It's always amazing what the word "free" does to a person.

Last year in its initial season, the Homestead Golf Course had a difficult time attracting customers because of various problems. But next week the Homestead is already booked from sunup to sundown. Why?Free golf.

The Midway course is waiving its green fees all week and allowing golfers to play for free. That's right, free. It's a an idea Homestead golf director Bruce Summerhays and professional Chris Briscoe hatched to get golfers to experience their course, which they say came through the winter in "incredible" shape.

"It's something Bruce and I have always wanted to do," said Briscoe. "We want to give something back to the golfers. We'd like to do this every year."

Of course, they're also hoping that the golfers who come and try the course will come back and play it again, for a fee. The Homestead will lose money next week but may come out ahead in the long run.

"It's really interesting," said Briscoe. "Last week we only charged $10 and only had about 40 players a day. Next week we're booked solid and probably could have signed up 1,000 golfers a day."

If you're interested in playing the Homestead for free, well it's too late. That is unless you got up real early today and want to play next Sunday, the last day of the free offer. Tee times were being taken beginning at 7 a.m.

But for just $10 more you can play 18 holes at the Homestead anytime up until May 23 when regular season rates go into effect.SCRAMBLING AROUND: Scrambles have become one of the most popular formats for golf pro-ams in recent years. For those who aren't familiar with a scramble it goes like this - all members of a group play as a team, hitting from the same spot on each shot and using the best shot of the group.

Last week, the PGA Tour had its first scramble in an official tournament after heavy rains wiped out the Independent Insurance Agent Open in Houston.

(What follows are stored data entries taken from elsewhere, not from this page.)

Lemma is_swap_pool_interval_spec n h :
  let sp := swap_pool (chain_params n) in
  is_swap_pool_interval h sp = true <->
  exists k, 0 <= k < swap_max_times sp /\ h = swap_start_height sp + swap_interval sp * k.
Proof.
  cbv zeta. set (sp := swap_pool (chain_params n)).
  assert (Hp : 0 <= swap_start_height sp <= 1000000 /\ 0 < swap_interval sp <= 100000
               /\ 0 < swap_max_times sp <= 10) by (destruct n; by_decide).
  assert (Hw : forall k, 0 <= k <= swap_max_times sp ->
    wrap_i64 (swap_start_height sp + wrap_i64 (swap_interval sp * k))
    = swap_start_height sp + swap_interval sp * k).
  { intros k Hk. assert (0 <= swap_interval sp * k <= 1000000) by nia.
    rewrite (wrap_i64_id (_ * _)) by int_lia. apply wrap_i64_id. int_lia. }
  unfold is_swap_pool_interval. rewrite Z.gtb_ltb, (Hw (swap_max_times sp)) by lia.
  destruct (Z.ltb_spec h (swap_start_height sp)).
  { split; [done|]. intros (k&?&->). nia. }
  destruct (Z.ltb_spec (swap_start_height sp + swap_interval sp * swap_max_times sp) h).
  { split; [done|]. intros (k&?&->). nia. }
  rewrite swap_pool_loop_spec, Z2Nat.id by lia.
  split; intros (k&Hk&Hh); exists k; (split; [done|]).
  - by rewrite Z.add_0_l, Hw in Hh by lia.
  - by rewrite Z.add_0_l, Hw by lia.
Qed.
Definition is_overwinter_v3 (f_overwintered : bool) (version_group_id version : Z) : bool :=
  f_overwintered && (version_group_id =? OVERWINTER_VERSION_GROUP_ID) && (version =? 3).
Definition is_sapling_v4 (f_overwintered : bool) (version_group_id version : Z) : bool :=
  f_overwintered && (version_group_id =? SAPLING_VERSION_GROUP_ID) && (version =? 4).

(** A loop whose body can fail, [for x in l { ...(x)?; }], collecting bytes. *)
Fixpoint encode_each {A} (f : A -> result TransactionEncodeError bytes) (l : list A)
    : result TransactionEncodeError bytes :=
  match l with
  | [] => Ok []
  | x :: l => b ← f x; bs ← encode_each f l; Ok (b ++ bs)
  end.

Definition is_nil {A} (l : list A) : bool := match l with [] => true | _ => false end.

Definition encode_join_splits (tx : Transaction) : result TransactionEncodeError bytes :=
  if version tx >=? 2 then
    let use_groth := f_overwintered tx && (version tx >=? 4) in
    js ← encode_each (JoinSplit_encode_with use_groth) (join_splits tx);
    Ok (write_varint (Z.of_nat (length (join_splits tx))) ++ js
        ++ (if negb (is_nil (join_splits tx))
            then write_bytes (join_split_pub_key tx) ++ write_bytes (join_split_sig tx)
            else []))
  else Ok [].

(** The body of a transaction that is not a fluxnode transaction. *)
Definition encode_regular (tx : Transaction) : result TransactionEncodeError bytes :=
  let ow3 := is_overwinter_v3 (f_overwintered tx) (version_group_id tx) (version tx) in
  let sap4 := is_sapling_v4 (f_overwintered tx) (version_group_id tx) (version tx) in
  if f_overwintered tx && negb (ow3 || sap4) then
    Err (EncodeInvalidTransactionFormat "unknown overwinter transaction format")
  else
    js ← encode_join_splits tx;
    Ok (write_vec (vin tx) ++ write_vec (vout tx) ++ write_u32_le (lock_time tx)
        ++ (if ow3 || sap4 then write_u32_le (expiry_height tx) else [])
        ++ (if sap4 then write_i64_le (value_balance tx) ++ write_vec (shielded_spends tx)
                         ++ write_vec (shielded_outputs tx)
            else [])
        ++ js
        ++ (if sap4 && negb (is_nil (shielded_spends tx) && is_nil (shielded_outputs tx))
            then write_bytes (binding_sig tx) else [])).

(** [Transaction::encode_with_mode]: the version word and group id, then the
    body its version selects. *)
Definition encode_body (include_signatures : bool) (tx : Transaction)
    : result TransactionEncodeError bytes :=
  if version tx =? FLUXNODE_TX_VERSION then
    if f_overwintered tx then
      Err (EncodeInvalidTransactionFormat "fluxnode tx must not be overwintered")
    else
      payload ← ok_or (fluxnode tx)
        (EncodeInvalidTransactionFormat "missing fluxnode payload for v5");
      encode_fluxnode_v5 payload include_signatures
  else if version tx =? FLUXNODE_TX_UPGRADEABLE_VERSION then
    if f_overwintered tx then
      Err (EncodeInvalidTransactionFormat "fluxnode tx must not be overwintered")
    else
      payload ← ok_or (fluxnode tx)
        (EncodeInvalidTransactionFormat "missing fluxnode payload for v6");
      encode_fluxnode_v6 payload include_signatures
  else encode_regular tx.

Definition encode_with_mode (include_signatures : bool) (tx : Transaction)
    : result TransactionEncodeError bytes :=
  body ← encode_body include_signatures tx;
  Ok (write_u32_le (tx_header tx)
      ++ (if f_overwintered tx then write_u32_le (version_group_id tx) else [])
      ++ body).

Definition tx_consensus_encode (tx : Transaction) := encode_with_mode true tx.
Definition tx_consensus_encode_for_hash (tx : Transaction) := encode_with_mode false tx.

(** [Transaction::txid]. *)
Definition txid `{Hashes} (tx : Transaction) : result TransactionEncodeError Hash256 :=
  bs ← tx_consensus_encode_for_hash tx; Ok (sha256d bs).

(** The transaction a fluxnode payload decodes to. *)
Definition fluxnode_transaction (f_overwintered : bool) (version version_group_id : Z)
    (payload : FluxnodeTx) : Transaction :=
  mkTransaction f_overwintered version version_group_id [] [] 0 0 0 [] [] []
    (zeros 32) (zeros 64) (zeros 64) (Some payload).

Definition decode_join_splits (f_overwintered : bool) (version : Z)
    : parser DecodeError (list JoinSplit * bytes * bytes) :=
  if version >=? 2 then
    count ← read_count;
    let use_groth := f_overwintered && (version >=? 4) in
    join_splits ← read_n count (JoinSplit_decode_with use_groth);
    keys ← (if negb (is_nil join_splits)
            then pk ← read_fixed 32; sig ← read_fixed 64; mret (pk, sig)
            else mret (zeros 32, zeros 64));
    mret (join_splits, fst keys, snd keys)
  else mret ([], zeros 32, zeros 64).

Definition decode_sapling (sap4 : bool)
    : parser DecodeError (Z * list SpendDescription * list OutputDescription) :=
  if sap4 then
    value_balance ← read_i64_le;
    shielded_spends ← read_vec;
    shielded_outputs ← read_vec;
    mret (value_balance, shielded_spends, shielded_outputs)
  else mret (0, [], []).

Definition decode_regular (f_overwintered : bool) (version version_group_id : Z)
    : parser DecodeError Transaction :=
  let ow3 := is_overwinter_v3 f_overwintered version_group_id version in
  let sap4 := is_sapling_v4 f_overwintered version_group_id version in
  vin ← read_vec;
  vout ← read_vec;
  lock_time ← read_u32_le;
  expiry_height ← (if ow3 || sap4 then read_u32_le else mret 0);
  s ← decode_sapling sap4;
  let '(value_balance, shielded_spends, shielded_outputs) := s in
  js ← decode_join_splits f_overwintered version;
  let '(join_splits, join_split_pub_key, join_split_sig) := js in
  binding_sig ← (if sap4 && negb (is_nil shielded_spends && is_nil shielded_outputs)
                 then read_fixed 64 else mret (zeros 64));
  mret (mkTransaction f_overwintered version version_group_id vin vout lock_time expiry_height
          value_balance shielded_spends shielded_outputs join_splits join_split_pub_key
          join_split_sig binding_sig None).
(* ===== verification/Difficulty.v ===== *)
(** * Difficulty ([pow/src/difficulty.rs])

    Compact targets, chain work and the three retargeting algorithms.  The
    256-bit integers come from the [primitive-types] crate: its operations
    are the class [U256Ops] on the numbers they denote, its documented
    behaviour the class [U256Laws] ([None] is a panic). *)

From S2P Require Import Prelude Encoding Consensus.
From Stdlib Require Import ZArith Lia.
From stdpp Require Import base list option numbers strings sorting.
#[local] Open Scope Z_scope.

Definition u256_max : Z := 2 ^ 256 - 1.
Definition is_u256 (z : Z) : Prop := 0 <= z < 2 ^ 256.
#[global] Instance is_u256_dec z : Decision (is_u256 z).
Proof. unfold is_u256; apply _. Defined.

Class U256Ops := {
  u256_from_little_endian : bytes -> Z;
  u256_to_little_endian : Z -> bytes;
  u256_from_big_endian : bytes -> Z;
  u256_to_big_endian : Z -> bytes;
  u256_bits : Z -> Z;
  u256_low_u32 : Z -> Z;
  u256_shl : Z -> Z -> Z;
  u256_shr : Z -> Z -> Z;
  u256_not : Z -> Z;
  u256_add : Z -> Z -> option Z;
  u256_sub : Z -> Z -> option Z;
  u256_mul : Z -> Z -> option Z;
  u256_div : Z -> Z -> option Z;
  u256_saturating_add : Z -> Z -> Z;
  u256_overflowing_add : Z -> Z -> Z * bool;
  u256_overflowing_mul : Z -> Z -> Z * bool }.

Class U256Laws (U : U256Ops) : Prop := {
  u256_from_le_spec bs : array 32 bs -> u256_from_little_endian bs = from_le bs;
  u256_to_le_spec a : is_u256 a -> u256_to_little_endian a = le_bytes 32 a;
  u256_from_be_spec bs : array 32 bs -> u256_from_big_endian bs = from_be bs;
  u256_to_be_spec a : is_u256 a -> u256_to_big_endian a = be_bytes 32 a;
  u256_bits_spec a : is_u256 a -> u256_bits a = if a =? 0 then 0 else Z.log2 a + 1;
  u256_low_u32_spec a : is_u256 a -> u256_low_u32 a = a mod 2 ^ 32;
  u256_shl_spec a n : is_u256 a -> 0 <= n -> u256_shl a n = (a * 2 ^ n) mod 2 ^ 256;
  u256_shr_spec a n : is_u256 a -> 0 <= n -> u256_shr a n = a / 2 ^ n;
  u256_not_spec a : is_u256 a -> u256_not a = u256_max - a;
  u256_add_spec a b : is_u256 a -> is_u256 b ->
    u256_add a b = if a + b <=? u256_max then Some (a + b) else None;
  u256_sub_spec a b : is_u256 a -> is_u256 b ->
    u256_sub a b = if b <=? a then Some (a - b) else None;
  u256_mul_spec a b : is_u256 a -> is_u256 b ->
    u256_mul a b = if a * b <=? u256_max then Some (a * b) else None;
  u256_div_spec a b : is_u256 a -> is_u256 b ->
    u256_div a b = if b =? 0 then None else Some (a / b);
  u256_saturating_add_spec a b : is_u256 a -> is_u256 b ->
    u256_saturating_add a b = Z.min (a + b) u256_max;
  u256_overflowing_add_spec a b : is_u256 a -> is_u256 b ->
    u256_overflowing_add a b = ((a + b) mod 2 ^ 256, u256_max <? a + b);
  u256_overflowing_mul_spec a b : is_u256 a -> is_u256 b ->
    u256_overflowing_mul a b = ((a * b) mod 2 ^ 256, u256_max <? a * b) }.

(** The numbers themselves are an instance. *)
#[global] Instance Z_u256 : U256Ops := {|
  u256_from_little_endian := from_le;
  u256_to_little_endian := le_bytes 32;
  u256_from_big_endian := from_be;
  u256_to_big_endian := be_bytes 32;
  u256_bits a := if a =? 0 then 0 else Z.log2 a + 1;
  u256_low_u32 a := a mod 2 ^ 32;
  u256_shl a n := Z.shiftl a n mod 2 ^ 256;
  u256_shr a n := Z.shiftr a n;
  u256_not a := u256_max - a;
  u256_add a b := if a + b <=? u256_max then Some (a + b) else None;
  u256_sub a b := if b <=? a then Some (a - b) else None;
  u256_mul a b := if a * b <=? u256_max then Some (a * b) else None;
  u256_div a b := if b =? 0 then None else Some (a / b);
  u256_saturating_add a b := Z.min (a + b) u256_max;
  u256_overflowing_add a b := ((a + b) mod 2 ^ 256, u256_max <? a + b);
  u256_overflowing_mul a b := ((a * b) mod 2 ^ 256, u256_max <? a * b) |}.

#[global] Instance Z_u256_laws : U256Laws Z_u256.
Proof.
  split; intros; try done; cbn.
  - by rewrite Z.shiftl_mul_pow2.
  - by rewrite Z.shiftr_div_pow2.
Qed.

(** An operation that panics. *)
Definition or_panic {E A} (o : option A) : result E A :=
  match o with Some a => Ok a | None => Panic end.

Inductive CompactError := Negative | Overflow.
#[global] Instance CompactError_eq_dec : EqDecision CompactError.
Proof. solve_decision. Defined.
Inductive DifficultyError := EmptyChain | NonContiguous | Compact (error : CompactError).
#[global] Instance DifficultyError_eq_dec : EqDecision DifficultyError.
Proof. solve_decision. Defined.

Record HeaderInfo := mkHeaderInfo { hi_height : Z; hi_time : Z; hi_bits : Z }.

Section difficulty.
  Context {U : U256Ops}.

Definition compact_to_u256 (bits : Z) : result CompactError Z :=
  let size := Z.shiftr bits 24 in
  let word := Z.land bits 0x007fffff in
  let negative := negb (Z.land bits 0x00800000 =? 0) in
  if negative then Err Negative
  else
    let '(word, value) :=
      if size <=? 3 then
        let word := Z.shiftr word (8 * (3 - size)) in (word, word)
      else (word, u256_shl word (8 * (size - 3))) in
    if negb (word =? 0)
       && ((size >? 34) || ((word >? 0xff) && (size >? 33)) || ((word >? 0xffff) && (size >? 32)))
    then Err Overflow
    else Ok value.

(** [u32] shifts keep the low 32 bits. *)
Definition u256_to_compact (value : Z) : Z :=
  if value =? 0 then 0
  else
    let size := (u256_bits value + 7) / 8 in
    let compact :=
      if size <=? 3 then wrap_u32 (Z.shiftl (u256_low_u32 value) (8 * (3 - size)))
      else u256_low_u32 (u256_shr value (8 * (size - 3))) in
    let '(compact, size) :=
      if negb (Z.land compact 0x00800000 =? 0) then (Z.shiftr compact 8, size + 1)
      else (compact, size) in
    Z.lor (wrap_u32 (Z.shiftl size 24)) (Z.land compact 0x007fffff).

Definition u256_to_hash (value : Z) : Hash256 := u256_to_little_endian value.

Definition compact_to_target (bits : Z) : result CompactError Hash256 :=
  value ← compact_to_u256 bits; Ok (u256_to_hash value).

Definition target_to_compact (target : Hash256) : Z :=
  u256_to_compact (u256_from_little_endian target).

Definition hash_meets_target (hash target : Hash256) : bool :=
  u256_from_little_endian hash <=? u256_from_little_endian target.

Definition block_proof (bits : Z) : result CompactError Z :=
  target ← compact_to_u256 bits;
  if target =? 0 then Ok 0
  else
    t1 ← or_panic (u256_add target 1);
    q ← or_panic (u256_div (u256_not target) t1);
    or_panic (u256_add q 1).

Definition cmp_be (a b : Hash256) : comparison :=
  u256_from_little_endian a ?= u256_from_little_endian b.

(** [for (idx, header) in chain.iter().enumerate()]. *)
Fixpoint contiguous_from (base : Z) (idx : nat) (chain : list HeaderInfo) : bool :=
  match chain with
  | [] => true
  | header :: chain =>
      (hi_height header =? base + Z.of_nat idx) && contiguous_from base (S idx) chain
  end.
Definition ensure_contiguous (chain : list HeaderInfo) : result DifficultyError () :=
  first ← index chain 0;
  if contiguous_from (hi_height first) 0 chain then Ok () else Err NonContiguous.

Definition eh_epoch_end (params : ConsensusParams) (upgrade : UpgradeIndex) : Z :=
  activation_height (upgrade_at (upgrades params) upgrade) + wrap_i64 (eh_epoch_fade_length params) - 1.

(** [chain[i]] for an [i64] index cast to [usize]. *)
Definition index_i64 {E} (chain : list HeaderInfo) (i : Z) : result E HeaderInfo :=
  if i <? 0 then Panic else index chain (Z.to_nat i).

(** [chain[start..=idx]], sorted, and its middle element. *)
Definition median_time_past {E} (chain : list HeaderInfo) (idx : nat) : result E Z :=
  let start := (idx - 10)%nat in
  if Nat.ltb idx (length chain) then
    let times := merge_sort Z.le (map hi_time (slice chain start (S idx))) in
    index times (length times / 2)
  else Panic.

Definition clamp_to_limit (next : Z) (params : ConsensusParams) : Z :=
  let pow_limit := u256_from_little_endian (pow_limit params) in
  if next >? pow_limit then pow_limit else next.

Definition digishield_next_work_required {E} (avg_target last_mtp first_mtp : Z)
    (params : ConsensusParams) : result E Z :=
  let actual_timespan := last_mtp - first_mtp in
  let target_timespan := digishield_averaging_window_timespan params in
  let actual_timespan := target_timespan + Z.quot (actual_timespan - target_timespan) 4 in
  let actual_timespan :=
    if actual_timespan <? digishield_min_actual_timespan params
    then digishield_min_actual_timespan params else actual_timespan in
  let actual_timespan :=
    if actual_timespan >? digishield_max_actual_timespan params
    then digishield_max_actual_timespan params else actual_timespan in
  next ← or_panic (u256_div avg_target (wrap_u64 target_timespan));
  next ← or_panic (u256_mul next (wrap_u64 actual_timespan));
  Ok (u256_to_compact (clamp_to_limit next params)).

(** The loop of [lwma_next_work_required] over the last [count] heights. *)
Fixpoint lwma_loop (count : nat) (chain : list HeaderInfo) (base_height t divisor i j : Z)
    (sum_target weighted_time : Z) : result DifficultyError (Z * Z) :=
  match count with
  | O => Ok (sum_target, weighted_time)
  | S count =>
      block ← index_i64 chain (i - base_height);
      prev_block ← index_i64 chain (i - 1 - base_height);
      let solvetime := Z.min (Z.max (hi_time block - hi_time prev_block) (-360)) (6 * t) in
      let j := j + 1 in
      let weighted_time := weighted_time + solvetime * j in
      target ← map_err Compact (compact_to_u256 (hi_bits block));
      q ← or_panic (u256_div target divisor);
      lwma_loop count chain base_height t divisor (i + 1) j
        (u256_saturating_add sum_target q) weighted_time
  end.

Definition lwma_next_work_required (chain : list HeaderInfo) (params : ConsensusParams)
    : result DifficultyError Z :=
  let t := pow_target_spacing params in
  let n := zawy_lwma_averaging_window params in
  let k := Z.quot (n * (n + 1) * t) 2 in
  last ← or_panic (last chain);
  let height := hi_height last in
  if height <=? n then Ok (target_to_compact (pow_limit params))
  else
    first ← index chain 0;
    let base_height := hi_height first in
    sw ← lwma_loop (Z.to_nat n) chain base_height t (wrap_u64 (k * n)) (height - n + 1) 0 0 0;
    let '(sum_target, weighted_time) := sw in
    let weighted_time := if weighted_time <? Z.quot k 10 then Z.quot k 10 else weighted_time in
    next ← or_panic (u256_mul sum_target (wrap_u64 weighted_time));
    Ok (u256_to_compact (clamp_to_limit next params)).

Definition mul_div_u256 {E} (value mul div : Z) : result E Z :=
  if div =? 0 then Ok u256_max
  else
    q ← or_panic (u256_div value div);
    qd ← or_panic (u256_mul q div);
    r ← or_panic (u256_sub value qd);
    let '(q_mul, overflow_q) := u256_overflowing_mul q mul in
    let q_mul := if overflow_q : bool then u256_max else q_mul in
    r_mul ← or_panic (u256_mul r mul);
    rd ← or_panic (u256_div r_mul div);
    let '(sum, overflow_sum) := u256_overflowing_add q_mul rd in
    Ok (if overflow_sum : bool then u256_max else sum).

The IIAO was rescheduled for Oct. 23-26, but since many sponsors, VIPs and golfers were still around when the weather improved on the weekend, tourney officials came up with the scramble format.

The team of Bobby Wadkins, Mike Hulbert and Robert Wrenn won the scramble with a score of 56. The second place team included Hal Sutton, John Inman and Utah's Jay Don Blake.

The players and the fans enjoyed the casual scramble format, according to Blake.

"They said `It's nice to see you guys can talk,"' Blake said. "It was a lot of fun for us and the fans too."AUTOGRAPH BAN: Autographs have become the bane of athletes in every sport lately, ever since sports collecting became a big business. Golfers are not immune to the autograph hounds, except, of course at the Masters.

Masters chairman Hord W. Hardin put out the word before the tournament began - no longer would spectators be allowed to get autographs from the players on the golf course during practice rounds. They're never allowed to during a real round at any PGA event.

Augusta National made sure the policy works. Pinkerton guards accompanied players as they move from the tee to the practice green or first tee. They also watched when the players go from one hole to the next.

"It's just nice where we can get out on the course and we can play golf," said Nick Price. "I'm sorry for the fans, but it's great for you."STRAY SHOTS: The annual Nibley Park Best Ball will be played next Saturday and Sunday at Nibley. Call 483-5418 for information. Also next weekend the Palisade 2-Man Scramble will be played Saturday and Kanab Best Ball will be Saturday and Sunday . . . At the age of 78, Sam Snead has taken up a new career - designing courses. "I got tired of seeing perfectly-suited land turned into unplayable golf courses," said Snead, who is joining the California-based firm of Robert Muir Graves.